━━ RECORDS PROVIDED ━━

Lemma logger_init_wp fopen_ok create_ok path lvl s :
  life s →
  wp (logger_init fopen_ok create_ok path lvl) (λ z s', life s' ∧
    if negb (iIsInitDone (conf (lp_state s)) =? 0) then z = LOG_NOINIT ∧ s' = s
    else if fopen_ok && create_ok then
      z = LOG_EXIT_SUCCESS ∧ iIsInitDone (conf (lp_state s')) = 1 ∧
      quiet (lp_state s') (Some W_sleep) [] ∧ lp_writer s' = Some W_sleep ∧
      text (lp_state s') <$> gpcLogfile (conf (lp_state s')) = Some path ∧
      (∀ t, bTerminateProg (conf (lp_state s)) = false →
         accepts (conf (lp_state s')) t = (level_num t <=? u32 lvl))
    else z = LOG_EXIT_FAILURE ∧ iIsInitDone (conf (lp_state s')) = 0) s.
Proof.
  intros Hlife. pose proof Hlife as [Hsane Hl]. unfold logger_init. apply wp_bind, get_wp.
  destruct (Z.eqb_spec (iIsInitDone (conf (lp_state s))) 0) as [Hi|Hi]; cbn [negb].
  2: by apply wp_ret.
  destruct Hl as (Hn & Hst & Hw & Hlk & Hfd & Hsh). destruct s as [g w ts]. cbn in *. subst w.
  destruct (new_name_ok path g) as (nm & h & sp & Hnew & _ & Hh). rewrite Hst, insert_empty in Hh.
  apply wp_bind, on_state_wp. unfold wp at 1. cbn. rewrite Hnew.
  do 2 (apply wp_bind, modify_wp; cbn).
  destruct fopen_ok; cbn [negb andb].
  2: { by apply (abandon_wp nm (SdsObj path sp)). }
  do 5 (apply wp_bind, modify_wp; cbn).
  destruct create_ok; cbn [negb].
  2: { by apply (abandon_wp nm (SdsObj path sp)). }
  apply wp_bind. unfold wp at 1. apply wp_bind, modify_wp; cbn. apply wp_ret.
  set (k := conf g) in *. set (k' := set_init 1 (set_shutting 0 (set_level (u32 lvl) (set_name (Some nm) k)))).
  match goal with |- context [LProc ?x (Some W_sleep) ts] => assert (x = started k' h (written g)) as -> end.
  { destruct g. cbn in *. by subst. }
  assert (quiet (started k' h (written g)) (Some W_sleep) []) as Hq.
  { exists (iLoggerQueueSize (sCurrLogSettings k')).
    split; [apply (inv_begun _ h (written g) 1); [exact Hsane|]|by destruct Hsane as (? & ? & ?)].
    exists nm. split; [done|]. by rewrite Hh, dom_singleton_L. }
  split; [|split_and!; try done].
  - split; [exact Hsane|]. cbn. by exists [].
  - cbn. unfold text. cbn. by rewrite Hh, lookup_singleton_eq.
  - intros t Ht. unfold accepts. cbn. by rewrite Ht.
Qed.

(** C28: Starting the logger: when it is already started nothing happens; when the file
    cannot be opened or the thread not created it stays stopped and the result is the
    failure code (not [errno], as the comment of the function has it); otherwise it accepts
    the levels up to the given one (converted to the unsigned enumeration), its queue is
    empty and the writer waits.  Every outcome is a state from which the other calls
    work. *)
Theorem logger_init_correct fopen_ok create_ok path lvl s :
  life s →
  wp (logger_init fopen_ok create_ok path lvl) (λ z s', life s' ∧
    if negb (iIsInitDone (conf (lp_state s)) =? 0) then z = LOG_NOINIT ∧ s' = s
    else if fopen_ok && create_ok then
      z = LOG_EXIT_SUCCESS ∧ iIsInitDone (conf (lp_state s')) = 1 ∧
      quiet (lp_state s') (Some W_sleep) [] ∧ lp_writer s' = Some W_sleep ∧
      text (lp_state s') <$> gpcLogfile (conf (lp_state s')) = Some path ∧
      (∀ t, bTerminateProg (conf (lp_state s)) = false →
         accepts (conf (lp_state s')) t = (level_num t <=? u32 lvl))
    else z = LOG_EXIT_FAILURE ∧ iIsInitDone (conf (lp_state s')) = 0) s.
Proof. apply logger_init_wp. Qed.

Lemma logger_init_life fopen_ok create_ok path lvl s :
  life s → wp (logger_init fopen_ok create_ok path lvl) (λ _, life) s.
Proof. intros Hl. eapply wp_mono; [by apply logger_init_wp|]. by intros ? ? [? _]. Qed.

Lemma flush_without_writer s :
  lp_writer s = None →
  ∃ ts, logger_flush c s =
    (Ok LOG_EXIT_SUCCESS, LProc (set_flush 1 (lp_state s)) None ts).
Proof.
  intros Hw. unfold logger_flush. destruct s as [g w ts]. cbn in Hw. subst w.
  assert (∀ n g ts, ∃ ts', flush_loop c n (LProc g None ts) = (Ok tt, LProc g None ts')) as Hloop.
  { clear. induction n as [|n IH]; intros g ts; [by exists ts|]. cbn [flush_loop].
    unfold mbind, ST_bind, on_state, get. cbn.
    destruct (iDataInQueueCount g =? 0); [by exists ts|].
    destruct ts as [|m ts]; unfold usleep, run_writer; cbn; apply IH. }
  destruct (Hloop 20%nat (set_flush 1 g) ts) as [ts' Hl]. exists ts'.
  unfold mbind at 1, ST_bind at 1, on_state at 1, modify at 1. cbn [lp_state lp_writer lp_turns].
  unfold mbind at 1, ST_bind at 1. by rewrite Hl.
Qed.

(** A flush is not blocking: without a writing thread, as in a forked child, it
    gives up after its twenty rounds and reports success, with the queue as it was and
    nothing written. *)
Theorem logger_flush_gives_up s :
  lp_writer s = None →
  ∃ ts, logger_flush c s =
    (Ok LOG_EXIT_SUCCESS, LProc (set_flush 1 (lp_state s)) None ts).
Proof. apply flush_without_writer. Qed.

Lemma log_msg_rejected t f args s :
  accepts (conf (lp_state s)) t && (iDataInQueueCount (lp_state s) <=?
    iLoggerQueueSize (sCurrLogSettings (conf (lp_state s)))) = false →
  log_msg c t f args s = (Ok LOG_EXIT_FAILURE, s).
Proof.
  destruct s as [g w ts]. cbn. intros Ha. unfold log_msg. run_all. rewrite is_msg_allowed_spec.
  destruct (accepts (conf g) t); [|done]. cbn in Ha. unfold log_add_to_queue. run_all.
  rewrite Z.leb_antisym in Ha. apply negb_false_iff in Ha. by rewrite Ha.
Qed.

Lemma log_msg_missing t f args s :
  accepts (conf (lp_state s)) t && (iDataInQueueCount (lp_state s) <=?
    iLoggerQueueSize (sCurrLogSettings (conf (lp_state s)))) = true →
  args_missing f args = true → log_msg c t f args s = (Undef Unspecified, s).
Proof.
  destruct s as [g w ts]. cbn. intros [Ha Hroom]%andb_prop Hargs. unfold log_msg. run_all.
  rewrite is_msg_allowed_spec, Ha. unfold log_add_to_queue. run_all.
  rewrite Z.leb_antisym in Hroom. apply negb_true_iff in Hroom. by rewrite Hroom, Hargs.
Qed.

(** Without a writer a locked mutex is never unlocked. *)
Lemma log_msg_blocks t f args g ts :
  good c → pLogMutex g = true → args_missing f args = false →
  accepts (conf g) t && (iDataInQueueCount g <=? iLoggerQueueSize (sCurrLogSettings (conf g))) = true →
  (log_msg c t f args (LProc g None ts)).1 = NoFuel.
Proof.
  intros (Hl & Hu & Hma) Hlk Hargs [Ha Hroom]%andb_prop. unfold log_msg. run_all.
  rewrite is_msg_allowed_spec, Ha. unfold log_add_to_queue. run_all.
  rewrite Z.leb_antisym in Hroom. apply negb_true_iff in Hroom. rewrite Hroom. run_all.
  rewrite Hargs. run_all.
  destruct (new_string_ok (log_line (c_time c) t f args) g) as (m & st & -> & _).
  rewrite Hma, Hl, Hu. run_all. unfold lock_mutex, await_mutex, run_writer. run_all. rewrite Hlk.
  run_all. rewrite Hlk. run_all. by rewrite Hlk.
Qed.

(** What stopping the logger does in a child without a writer, when the message about it is
    not queued. *)
Lemma logger_destroy_child pid g pc ts l :
  quiet g (Some pc) l → iIsInitDone (conf g) ≠ 0 →
  accepts (conf g) eDEBUG &&
    (iDataInQueueCount g <=? iLoggerQueueSize (sCurrLogSettings (conf g))) = false →
  wp (logger_destroy c pid) (λ z s', z = LOG_EXIT_SUCCESS ∧ pLogMutex (lp_state s') = false ∧
    iIsInitDone (conf (lp_state s')) = 0 ∧ nodes (lp_state s') = ∅ ∧
    LogfileFd (lp_state s') = false ∧
    dom (sds_view (strings (lp_state s'))) = (list_to_set (w_inflight pc) : gset sds))
    (forked (LProc g (Some pc) ts)).
Proof.
  clear Hc. intros (Q & [] & _) Hinit Hrej. unfold owned, entries in *. cbn in *. rewrite app_nil_r in *.
  destruct inv_name as [nm Hnm]. rewrite Hnm in *.
  unfold logger_destroy, forked. cbn [lp_state]. apply wp_bind, get_wp. cbn [lp_state].
  rewrite (proj2 (Z.eqb_neq _ _) Hinit). apply wp_bind. unfold wp at 1.
  rewrite log_msg_rejected by done. apply wp_bind, modify_wp. cbn. apply wp_bind.
  set (g1 := set_conf (set_shutting 1 (conf g)) g).
  destruct (flush_without_writer (LProc g1 None []) eq_refl) as [ts' Hfl].
  unfold wp at 1. rewrite Hfl. cbn [lp_state]. apply wp_bind, get_wp. cbn [lp_state]. apply wp_bind.
  assert (∀ n s, lp_writer s = None → join_writer c n s = (Ok tt, s)) as Hjoin
    by (intros [|] [? [] ?] ?; done).
  unfold wp at 1. rewrite Hjoin by done. apply wp_bind, get_wp. cbn [lp_state].
  set (g2 := set_flush 1 g1).
  assert (wp (if LogfileFd g2 then on_state (modify (set_fd false)) else mret tt)
    (λ _ s', s' = LProc (set_fd false g2) None ts') (LProc g2 None ts')) as Hfd.
  { destruct (LogfileFd g2) eqn:Hfd; [by apply modify_wp|]. apply wp_ret.
    destruct g2. cbn in Hfd. by subst. }
  apply wp_bind. eapply wp_mono; [exact Hfd|]. intros _ ? ->.
  eapply wp_mono; [by apply (release_wp _ l nm (w_inflight pc))|].
  intros z s' (-> & st & Hst & ->). by split_and!.
Qed.

(** C40: A child forked while the writer of its parent is inside the mutex inherits the
    locked mutex without the thread that would unlock it.  What becomes of it is decided
    by the first thing it does, [logger_destroy]: when the debug level is enabled (and the
    queue not over its size) the message at its start waits for the mutex for ever, as
    would every other message of the child; otherwise [logger_destroy] returns and, with
    the [pthread_mutex_unlock] that its comment calls not needed, leaves the mutex free,
    so that the logger can be started again; the message that the writer had taken from
    the queue at the fork is then never freed in the child. *)
Theorem fork_inside_mutex pid g pc ts l :
  quiet g (Some pc) l → pLogMutex g = true → good c → iIsInitDone (conf g) ≠ 0 →
  let child := forked (LProc g (Some pc) ts) in
  if accepts (conf g) eDEBUG &&
     (iDataInQueueCount g <=? iLoggerQueueSize (sCurrLogSettings (conf g)))
  then (logger_destroy c pid child).1 = NoFuel ∧
    ∀ ps s, total c_holds ps = 0%nat → rtc step (Threads (lp_state child) None ps) s →
      pLogMutex (th_state s) = true ∧ inserted (th_state s) = inserted g ∧
      written (th_state s) = written g
  else wp (logger_destroy c pid) (λ z s', z = LOG_EXIT_SUCCESS ∧ pLogMutex (lp_state s') = false ∧
    iIsInitDone (conf (lp_state s')) = 0 ∧ nodes (lp_state s') = ∅ ∧
    LogfileFd (lp_state s') = false ∧
    dom (sds_view (strings (lp_state s'))) = (list_to_set (w_inflight pc) : gset sds)) child.
Proof.
  intros Hq Hlk Hgood Hinit child. destruct (_ && _) eqn:Ha; [|by apply (logger_destroy_child pid g pc ts l)].
  split.
  - pose proof (log_msg_blocks eDEBUG (lit "Destroying the logger from pid %d.") [AInt pid] g []
      Hgood Hlk ltac:(by vm_compute) Ha) as Hb.
    unfold logger_destroy, child, forked. cbn [lp_state]. unfold mbind at 1, ST_bind at 1, on_state at 1, get at 1.
    cbn [lp_state lp_writer lp_turns]. rewrite (proj2 (Z.eqb_neq _ _) Hinit).
    unfold mbind at 1, ST_bind at 1. destruct (log_msg _ _ _ _ _) as [[] ?]; done.
  - intros ps s Hps Hs. by destruct (locked_forever g ps s Hlk Hps Hs) as (? & _ & _ & ? & ?).
Qed.

End process.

━━━

Take from the listing above each line that contains the string "exact".

TASK SOLUTION:
    split; [apply (inv_begun _ h (written g) 1); [exact Hsane|]|by destruct Hsane as (? & ? & ?)].
  - split; [exact Hsane|]. cbn. by exists [].
  apply wp_bind. eapply wp_mono; [exact Hfd|]. intros _ ? ->.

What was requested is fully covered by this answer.